Exercise materials Start Marker
(** * Geiger counter firmware (geiger.c): shallow embedding and properties

    The firmware runs on an ATtiny2313.  Three interrupt handlers
    ([ISR_INT0], [ISR_INT1], [ISR_TIMER1_COMPA]) post to volatile globals,
    and the main loop drains them with [checkevent] and [sendreport].

    Modelling conventions.
    - Every volatile global and every I/O register is a location [loc];
      the machine keeps one unsigned value per location.  A store truncates
      to the width of the location (8, 16 or 64 bits), which is where the
      wrap-around of C's unsigned arithmetic is written out.
    - Each store to a location and each busy-wait delay is appended to an
      event trace, in program order, so that the order of side effects and
      the bytes handed to the UART data register can be stated.
    - [serbuf] is ordinary memory: a list of bytes with bounds-checked
      stores; an access outside the array is a fault ([None]).
    - An interrupt handler runs to completion, and the main loop takes
      interrupts between its routines; a handler preempting the middle of
      [checkevent] or [sendreport] is outside this model.  In particular
      the reporter's read of the 64-bit [count] is one load here, while on
      the device a detector interrupt can land between its byte loads;
      statements about whole runs are therefore limited to what does not
      depend on where inside a routine an interrupt lands.  The input pin
      read by the button handler is a parameter of that handler. *)

From Stdlib Require Import ZArith List Lia Bool Ascii String.
From stdpp Require Import base list.
From Equations Require Import Equations.
From Equations.Prop Require Import Logic.
Import ListNotations.
Local Open Scope Z_scope.

(** ** Locations, widths and device constants *)

Inductive loc : Type :=
  (* volatile globals of geiger.c *)
  | feedback_mode | count | eventflag | tick
  (* I/O registers written by the firmware *)
  | PORTB | PORTD | DDRB | DDRD | MCUCR | GIMSK | EIFR
  | TCCR0A | TCCR0B | OCR0A | TCCR1B | OCR1A | TIMSK
  | UBRRH | UBRRL | UCSRB | UDR.

Definition loc_eqb (a b : loc) : bool :=
  match a, b with
  | feedback_mode, feedback_mode | count, count | eventflag, eventflag
  | tick, tick | PORTB, PORTB | PORTD, PORTD | DDRB, DDRB | DDRD, DDRD
  | MCUCR, MCUCR | GIMSK, GIMSK | EIFR, EIFR | TCCR0A, TCCR0A
  | TCCR0B, TCCR0B | OCR0A, OCR0A | TCCR1B, TCCR1B | OCR1A, OCR1A
  | TIMSK, TIMSK | UBRRH, UBRRH | UBRRL, UBRRL | UCSRB, UCSRB
  | UDR, UDR => true
  | _, _ => false
  end.

(** [uint64_t count], the 16-bit compare register of Timer1, and 8 bits
    for everything else. *)
Definition width (l : loc) : Z :=
  match l with
  | count => 64
  | OCR1A => 16
  | _ => 8
  end.

Definition UINT64_MAX : Z := 2 ^ 64 - 1.

(* #define's of geiger.c *)
Definition F_CPU : Z := 8000000.
Definition BAUD : Z := 9600.
Definition SER_BUFF_LEN : Z := 17.
Definition PULSEWIDTH : Z := 100.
Exercise materials End Marker
Taking the line with "Import ListNotations." as the first and the line with "OCR1A | TIMSK" as the last, retype that stretch of the data above exactly, with no other lines.

▶ Problem solution
Import ListNotations.
Local Open Scope Z_scope.

(** ** Locations, widths and device constants *)

Inductive loc : Type :=
  (* volatile globals of geiger.c *)
  | feedback_mode | count | eventflag | tick
  (* I/O registers written by the firmware *)
  | PORTB | PORTD | DDRB | DDRD | MCUCR | GIMSK | EIFR
  | TCCR0A | TCCR0B | OCR0A | TCCR1B | OCR1A | TIMSK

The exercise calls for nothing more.